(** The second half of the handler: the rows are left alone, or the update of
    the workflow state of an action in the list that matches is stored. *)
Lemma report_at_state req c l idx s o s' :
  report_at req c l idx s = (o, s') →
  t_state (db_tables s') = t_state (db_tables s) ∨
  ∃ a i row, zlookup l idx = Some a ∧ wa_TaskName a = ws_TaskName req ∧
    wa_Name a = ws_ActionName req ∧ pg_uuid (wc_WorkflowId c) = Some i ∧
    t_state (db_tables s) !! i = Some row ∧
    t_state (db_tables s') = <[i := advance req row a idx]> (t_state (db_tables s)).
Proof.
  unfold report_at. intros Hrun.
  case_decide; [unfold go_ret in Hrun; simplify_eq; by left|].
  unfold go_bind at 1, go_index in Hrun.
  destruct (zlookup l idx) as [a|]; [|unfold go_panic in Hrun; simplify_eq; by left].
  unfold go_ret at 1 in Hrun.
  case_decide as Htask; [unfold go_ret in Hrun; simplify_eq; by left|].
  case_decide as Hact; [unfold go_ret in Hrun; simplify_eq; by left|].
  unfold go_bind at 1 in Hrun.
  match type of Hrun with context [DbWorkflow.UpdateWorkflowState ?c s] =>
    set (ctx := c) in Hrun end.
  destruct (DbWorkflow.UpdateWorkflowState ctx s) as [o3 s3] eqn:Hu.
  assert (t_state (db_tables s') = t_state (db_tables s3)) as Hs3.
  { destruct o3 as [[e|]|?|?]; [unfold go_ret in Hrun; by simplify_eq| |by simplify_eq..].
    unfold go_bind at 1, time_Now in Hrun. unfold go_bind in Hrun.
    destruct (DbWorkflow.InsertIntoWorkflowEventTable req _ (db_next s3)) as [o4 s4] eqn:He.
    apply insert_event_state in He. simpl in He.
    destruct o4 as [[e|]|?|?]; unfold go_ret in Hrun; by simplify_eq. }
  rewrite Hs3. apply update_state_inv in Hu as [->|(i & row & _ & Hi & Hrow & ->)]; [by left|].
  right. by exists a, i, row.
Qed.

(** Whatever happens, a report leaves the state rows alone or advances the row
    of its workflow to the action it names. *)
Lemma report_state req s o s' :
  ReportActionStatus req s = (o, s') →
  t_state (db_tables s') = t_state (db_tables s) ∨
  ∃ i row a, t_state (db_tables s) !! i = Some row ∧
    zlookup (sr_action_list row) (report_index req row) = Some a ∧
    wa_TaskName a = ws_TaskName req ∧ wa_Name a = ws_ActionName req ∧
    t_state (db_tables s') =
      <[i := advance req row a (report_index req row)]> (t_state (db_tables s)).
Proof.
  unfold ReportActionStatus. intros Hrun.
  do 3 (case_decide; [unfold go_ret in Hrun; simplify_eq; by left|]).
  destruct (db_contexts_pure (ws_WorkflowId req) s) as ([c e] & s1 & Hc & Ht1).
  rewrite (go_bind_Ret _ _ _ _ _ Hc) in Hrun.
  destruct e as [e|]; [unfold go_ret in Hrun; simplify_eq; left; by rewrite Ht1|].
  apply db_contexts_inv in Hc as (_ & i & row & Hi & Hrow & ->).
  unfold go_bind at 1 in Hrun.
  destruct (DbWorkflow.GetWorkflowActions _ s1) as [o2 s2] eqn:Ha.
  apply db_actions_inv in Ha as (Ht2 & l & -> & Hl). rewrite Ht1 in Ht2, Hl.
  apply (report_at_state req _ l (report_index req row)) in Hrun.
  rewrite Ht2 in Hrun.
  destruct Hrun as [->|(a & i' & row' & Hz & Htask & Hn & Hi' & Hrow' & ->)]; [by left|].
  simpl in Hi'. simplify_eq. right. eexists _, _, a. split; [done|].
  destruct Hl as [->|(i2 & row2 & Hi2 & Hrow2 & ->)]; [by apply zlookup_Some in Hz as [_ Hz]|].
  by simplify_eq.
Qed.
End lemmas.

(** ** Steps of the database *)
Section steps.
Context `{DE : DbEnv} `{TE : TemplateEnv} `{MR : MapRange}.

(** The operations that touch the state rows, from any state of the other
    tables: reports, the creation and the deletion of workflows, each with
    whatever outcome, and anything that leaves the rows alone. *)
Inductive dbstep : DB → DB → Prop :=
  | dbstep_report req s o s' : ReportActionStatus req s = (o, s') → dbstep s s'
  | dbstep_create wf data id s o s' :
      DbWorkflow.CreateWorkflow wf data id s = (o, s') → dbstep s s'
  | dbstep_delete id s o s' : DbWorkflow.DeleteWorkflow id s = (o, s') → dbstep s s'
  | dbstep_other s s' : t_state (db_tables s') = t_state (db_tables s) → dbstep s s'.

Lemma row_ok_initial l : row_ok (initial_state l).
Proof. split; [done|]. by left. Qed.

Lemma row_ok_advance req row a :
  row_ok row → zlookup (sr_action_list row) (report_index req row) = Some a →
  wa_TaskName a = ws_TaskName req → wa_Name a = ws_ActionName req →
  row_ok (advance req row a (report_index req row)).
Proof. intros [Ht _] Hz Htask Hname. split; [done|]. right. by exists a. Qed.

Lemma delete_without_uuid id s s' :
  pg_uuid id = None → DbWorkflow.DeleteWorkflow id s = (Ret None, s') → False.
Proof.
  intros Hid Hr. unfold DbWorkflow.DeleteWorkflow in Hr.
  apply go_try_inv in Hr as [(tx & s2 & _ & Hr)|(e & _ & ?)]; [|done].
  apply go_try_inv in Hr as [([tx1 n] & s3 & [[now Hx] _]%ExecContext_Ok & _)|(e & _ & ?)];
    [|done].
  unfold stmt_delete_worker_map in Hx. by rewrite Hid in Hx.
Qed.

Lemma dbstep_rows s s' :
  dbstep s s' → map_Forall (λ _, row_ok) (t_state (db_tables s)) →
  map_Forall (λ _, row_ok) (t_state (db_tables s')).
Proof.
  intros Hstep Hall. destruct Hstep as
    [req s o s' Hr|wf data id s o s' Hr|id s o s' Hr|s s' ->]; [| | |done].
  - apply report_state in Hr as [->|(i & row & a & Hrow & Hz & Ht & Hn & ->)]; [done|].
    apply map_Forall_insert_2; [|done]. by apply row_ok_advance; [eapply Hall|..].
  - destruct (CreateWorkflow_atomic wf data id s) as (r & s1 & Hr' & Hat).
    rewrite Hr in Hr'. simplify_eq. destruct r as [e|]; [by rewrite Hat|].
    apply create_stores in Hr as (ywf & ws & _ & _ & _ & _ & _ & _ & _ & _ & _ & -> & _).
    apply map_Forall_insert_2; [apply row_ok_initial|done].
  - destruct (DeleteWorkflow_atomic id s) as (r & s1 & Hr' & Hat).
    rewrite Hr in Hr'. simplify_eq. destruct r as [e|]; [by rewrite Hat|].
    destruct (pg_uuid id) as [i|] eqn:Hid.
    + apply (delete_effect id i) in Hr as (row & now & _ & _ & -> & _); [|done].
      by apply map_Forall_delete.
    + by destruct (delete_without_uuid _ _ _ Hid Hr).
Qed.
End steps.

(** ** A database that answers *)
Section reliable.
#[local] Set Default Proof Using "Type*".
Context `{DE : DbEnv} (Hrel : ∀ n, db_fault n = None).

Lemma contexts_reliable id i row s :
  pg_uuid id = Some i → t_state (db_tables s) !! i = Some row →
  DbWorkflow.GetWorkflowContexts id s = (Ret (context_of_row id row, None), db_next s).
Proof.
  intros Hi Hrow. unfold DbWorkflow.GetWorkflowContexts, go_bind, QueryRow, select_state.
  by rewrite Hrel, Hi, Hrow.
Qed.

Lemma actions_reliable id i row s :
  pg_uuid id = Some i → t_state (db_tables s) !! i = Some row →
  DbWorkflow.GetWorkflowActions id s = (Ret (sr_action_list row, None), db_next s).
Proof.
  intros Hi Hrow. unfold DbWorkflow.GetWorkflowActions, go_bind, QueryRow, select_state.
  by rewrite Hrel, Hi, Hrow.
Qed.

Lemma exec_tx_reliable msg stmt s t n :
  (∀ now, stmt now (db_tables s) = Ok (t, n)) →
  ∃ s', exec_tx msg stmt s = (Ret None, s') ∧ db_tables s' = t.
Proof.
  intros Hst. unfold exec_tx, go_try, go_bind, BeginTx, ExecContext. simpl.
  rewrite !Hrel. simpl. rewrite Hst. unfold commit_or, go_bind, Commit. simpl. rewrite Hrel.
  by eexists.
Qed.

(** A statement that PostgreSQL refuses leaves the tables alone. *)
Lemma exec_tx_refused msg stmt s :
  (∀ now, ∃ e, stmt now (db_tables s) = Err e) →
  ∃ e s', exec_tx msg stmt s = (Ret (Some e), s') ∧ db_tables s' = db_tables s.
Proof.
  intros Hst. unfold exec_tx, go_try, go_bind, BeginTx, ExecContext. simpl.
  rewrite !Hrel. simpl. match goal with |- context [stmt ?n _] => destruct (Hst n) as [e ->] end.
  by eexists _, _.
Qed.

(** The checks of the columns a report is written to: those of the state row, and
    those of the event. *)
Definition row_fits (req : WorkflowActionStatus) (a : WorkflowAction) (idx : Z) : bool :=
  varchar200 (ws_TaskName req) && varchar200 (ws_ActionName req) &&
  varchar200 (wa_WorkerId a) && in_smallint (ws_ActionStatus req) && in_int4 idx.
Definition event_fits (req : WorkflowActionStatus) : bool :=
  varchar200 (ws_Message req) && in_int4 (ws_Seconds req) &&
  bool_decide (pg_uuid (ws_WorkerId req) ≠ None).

......

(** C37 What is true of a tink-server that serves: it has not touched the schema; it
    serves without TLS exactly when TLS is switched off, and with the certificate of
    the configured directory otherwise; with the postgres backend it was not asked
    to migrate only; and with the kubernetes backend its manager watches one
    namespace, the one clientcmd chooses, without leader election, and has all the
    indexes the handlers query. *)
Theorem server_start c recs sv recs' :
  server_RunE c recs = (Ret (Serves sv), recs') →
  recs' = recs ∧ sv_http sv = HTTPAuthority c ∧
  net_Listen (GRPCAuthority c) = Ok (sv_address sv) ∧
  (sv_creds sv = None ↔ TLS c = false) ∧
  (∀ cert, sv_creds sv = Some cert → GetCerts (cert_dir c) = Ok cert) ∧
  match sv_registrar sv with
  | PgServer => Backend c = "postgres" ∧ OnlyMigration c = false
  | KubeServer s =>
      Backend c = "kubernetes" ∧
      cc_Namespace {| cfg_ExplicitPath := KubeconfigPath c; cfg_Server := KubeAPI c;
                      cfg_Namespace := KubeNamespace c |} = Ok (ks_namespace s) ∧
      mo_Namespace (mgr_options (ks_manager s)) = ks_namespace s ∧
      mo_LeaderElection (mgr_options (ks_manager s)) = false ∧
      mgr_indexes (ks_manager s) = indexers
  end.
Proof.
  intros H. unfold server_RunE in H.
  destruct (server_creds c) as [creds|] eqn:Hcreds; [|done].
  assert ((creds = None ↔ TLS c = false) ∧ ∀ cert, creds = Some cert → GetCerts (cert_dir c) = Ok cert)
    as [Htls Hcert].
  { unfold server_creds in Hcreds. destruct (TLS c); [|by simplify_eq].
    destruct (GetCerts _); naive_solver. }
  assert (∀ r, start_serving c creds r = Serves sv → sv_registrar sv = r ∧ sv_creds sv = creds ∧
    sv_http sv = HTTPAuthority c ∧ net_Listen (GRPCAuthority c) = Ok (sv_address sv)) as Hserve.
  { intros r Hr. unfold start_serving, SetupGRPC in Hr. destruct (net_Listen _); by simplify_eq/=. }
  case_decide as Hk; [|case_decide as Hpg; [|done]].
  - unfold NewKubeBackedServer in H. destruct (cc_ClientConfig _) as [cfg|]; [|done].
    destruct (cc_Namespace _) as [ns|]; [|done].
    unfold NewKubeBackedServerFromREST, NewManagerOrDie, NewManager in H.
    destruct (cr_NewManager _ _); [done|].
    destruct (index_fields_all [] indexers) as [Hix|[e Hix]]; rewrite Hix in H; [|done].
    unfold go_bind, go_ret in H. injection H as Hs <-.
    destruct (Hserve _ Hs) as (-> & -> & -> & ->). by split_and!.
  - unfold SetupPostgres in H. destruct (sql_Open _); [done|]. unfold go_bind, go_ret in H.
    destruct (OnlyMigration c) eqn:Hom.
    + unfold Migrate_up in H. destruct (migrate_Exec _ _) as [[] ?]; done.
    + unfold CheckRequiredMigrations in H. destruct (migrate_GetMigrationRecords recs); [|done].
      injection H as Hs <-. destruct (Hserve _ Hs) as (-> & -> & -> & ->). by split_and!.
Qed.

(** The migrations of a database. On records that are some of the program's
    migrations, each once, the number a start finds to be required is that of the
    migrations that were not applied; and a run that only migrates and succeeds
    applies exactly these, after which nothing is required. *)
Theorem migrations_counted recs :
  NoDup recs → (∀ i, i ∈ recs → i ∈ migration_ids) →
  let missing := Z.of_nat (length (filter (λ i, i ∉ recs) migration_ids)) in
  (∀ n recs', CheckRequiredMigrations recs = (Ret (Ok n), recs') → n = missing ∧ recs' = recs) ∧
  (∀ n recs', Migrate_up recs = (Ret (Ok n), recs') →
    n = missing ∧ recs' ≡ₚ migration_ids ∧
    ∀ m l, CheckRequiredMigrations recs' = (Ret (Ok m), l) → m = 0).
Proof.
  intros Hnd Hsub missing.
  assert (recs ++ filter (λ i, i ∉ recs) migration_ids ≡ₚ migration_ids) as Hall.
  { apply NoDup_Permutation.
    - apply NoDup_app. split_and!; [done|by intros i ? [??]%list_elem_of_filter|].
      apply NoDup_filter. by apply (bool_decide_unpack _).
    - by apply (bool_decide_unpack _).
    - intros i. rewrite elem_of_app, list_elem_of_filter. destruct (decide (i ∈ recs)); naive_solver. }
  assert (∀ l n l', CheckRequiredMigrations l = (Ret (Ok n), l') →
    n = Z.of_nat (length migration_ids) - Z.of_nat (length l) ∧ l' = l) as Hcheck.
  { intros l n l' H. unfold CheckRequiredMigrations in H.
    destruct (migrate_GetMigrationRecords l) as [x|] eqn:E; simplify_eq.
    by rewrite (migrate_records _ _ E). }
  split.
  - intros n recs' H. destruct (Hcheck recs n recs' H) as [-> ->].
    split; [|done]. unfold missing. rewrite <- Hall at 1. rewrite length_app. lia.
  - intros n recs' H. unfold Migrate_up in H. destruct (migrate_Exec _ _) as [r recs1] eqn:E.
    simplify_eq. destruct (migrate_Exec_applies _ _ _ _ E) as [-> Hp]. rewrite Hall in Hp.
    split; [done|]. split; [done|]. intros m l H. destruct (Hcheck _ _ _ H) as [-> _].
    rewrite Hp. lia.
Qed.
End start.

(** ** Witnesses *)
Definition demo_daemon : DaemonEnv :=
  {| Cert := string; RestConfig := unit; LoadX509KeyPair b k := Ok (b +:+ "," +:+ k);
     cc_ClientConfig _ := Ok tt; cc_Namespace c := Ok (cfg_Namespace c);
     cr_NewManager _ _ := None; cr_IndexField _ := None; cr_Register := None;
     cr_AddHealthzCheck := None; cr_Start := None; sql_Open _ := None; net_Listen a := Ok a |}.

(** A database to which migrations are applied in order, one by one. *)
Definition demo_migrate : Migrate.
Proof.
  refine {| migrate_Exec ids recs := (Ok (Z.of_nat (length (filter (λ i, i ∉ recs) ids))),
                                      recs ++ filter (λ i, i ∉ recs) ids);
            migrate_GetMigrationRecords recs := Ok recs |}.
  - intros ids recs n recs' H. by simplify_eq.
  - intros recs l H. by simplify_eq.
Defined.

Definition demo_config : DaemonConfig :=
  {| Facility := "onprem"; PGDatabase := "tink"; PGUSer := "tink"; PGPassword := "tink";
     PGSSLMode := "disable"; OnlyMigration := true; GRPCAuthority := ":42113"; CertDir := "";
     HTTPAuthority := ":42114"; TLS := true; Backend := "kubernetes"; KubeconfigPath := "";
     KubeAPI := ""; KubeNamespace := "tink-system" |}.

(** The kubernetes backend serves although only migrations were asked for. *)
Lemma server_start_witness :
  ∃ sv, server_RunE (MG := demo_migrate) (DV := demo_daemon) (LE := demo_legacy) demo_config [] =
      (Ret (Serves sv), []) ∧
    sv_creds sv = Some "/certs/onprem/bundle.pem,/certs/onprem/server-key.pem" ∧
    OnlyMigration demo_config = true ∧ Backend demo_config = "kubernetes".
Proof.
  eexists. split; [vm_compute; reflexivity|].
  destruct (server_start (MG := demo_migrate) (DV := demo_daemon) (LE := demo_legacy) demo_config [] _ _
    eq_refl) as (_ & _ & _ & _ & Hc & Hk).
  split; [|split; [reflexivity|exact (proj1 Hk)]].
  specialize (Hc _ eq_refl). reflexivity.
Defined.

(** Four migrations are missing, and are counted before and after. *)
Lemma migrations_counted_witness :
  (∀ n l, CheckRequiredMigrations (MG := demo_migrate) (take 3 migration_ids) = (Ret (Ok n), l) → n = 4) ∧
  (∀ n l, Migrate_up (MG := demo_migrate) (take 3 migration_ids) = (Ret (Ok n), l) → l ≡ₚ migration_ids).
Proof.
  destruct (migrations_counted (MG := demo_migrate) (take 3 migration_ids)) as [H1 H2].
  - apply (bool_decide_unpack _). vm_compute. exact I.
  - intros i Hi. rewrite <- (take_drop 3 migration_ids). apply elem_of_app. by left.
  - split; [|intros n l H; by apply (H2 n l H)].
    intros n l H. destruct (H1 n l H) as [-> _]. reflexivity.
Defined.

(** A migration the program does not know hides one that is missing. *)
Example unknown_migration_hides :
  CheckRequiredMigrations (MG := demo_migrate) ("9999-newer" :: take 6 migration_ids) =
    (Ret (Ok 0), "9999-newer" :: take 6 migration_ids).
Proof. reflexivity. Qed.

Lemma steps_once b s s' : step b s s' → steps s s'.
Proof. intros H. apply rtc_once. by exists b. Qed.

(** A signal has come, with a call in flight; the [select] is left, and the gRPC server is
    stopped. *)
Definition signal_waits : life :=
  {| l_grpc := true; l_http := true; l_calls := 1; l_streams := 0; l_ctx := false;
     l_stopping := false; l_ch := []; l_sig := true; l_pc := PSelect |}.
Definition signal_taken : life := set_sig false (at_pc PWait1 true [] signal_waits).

......

--- INSTRUCTIONS TO FOLLOW ---
In the records above, locate each line with the word "Hrel". Copy all such lines.

--- RESPONSE BOX ---
Context `{DE : DbEnv} (Hrel : ∀ n, db_fault n = None).
  by rewrite Hrel, Hi, Hrow.
  by rewrite Hrel, Hi, Hrow.
  rewrite !Hrel. simpl. rewrite Hst. unfold commit_or, go_bind, Commit. simpl. rewrite Hrel.
  rewrite !Hrel. simpl. match goal with |- context [stmt ?n _] => destruct (Hst n) as [e ->] end.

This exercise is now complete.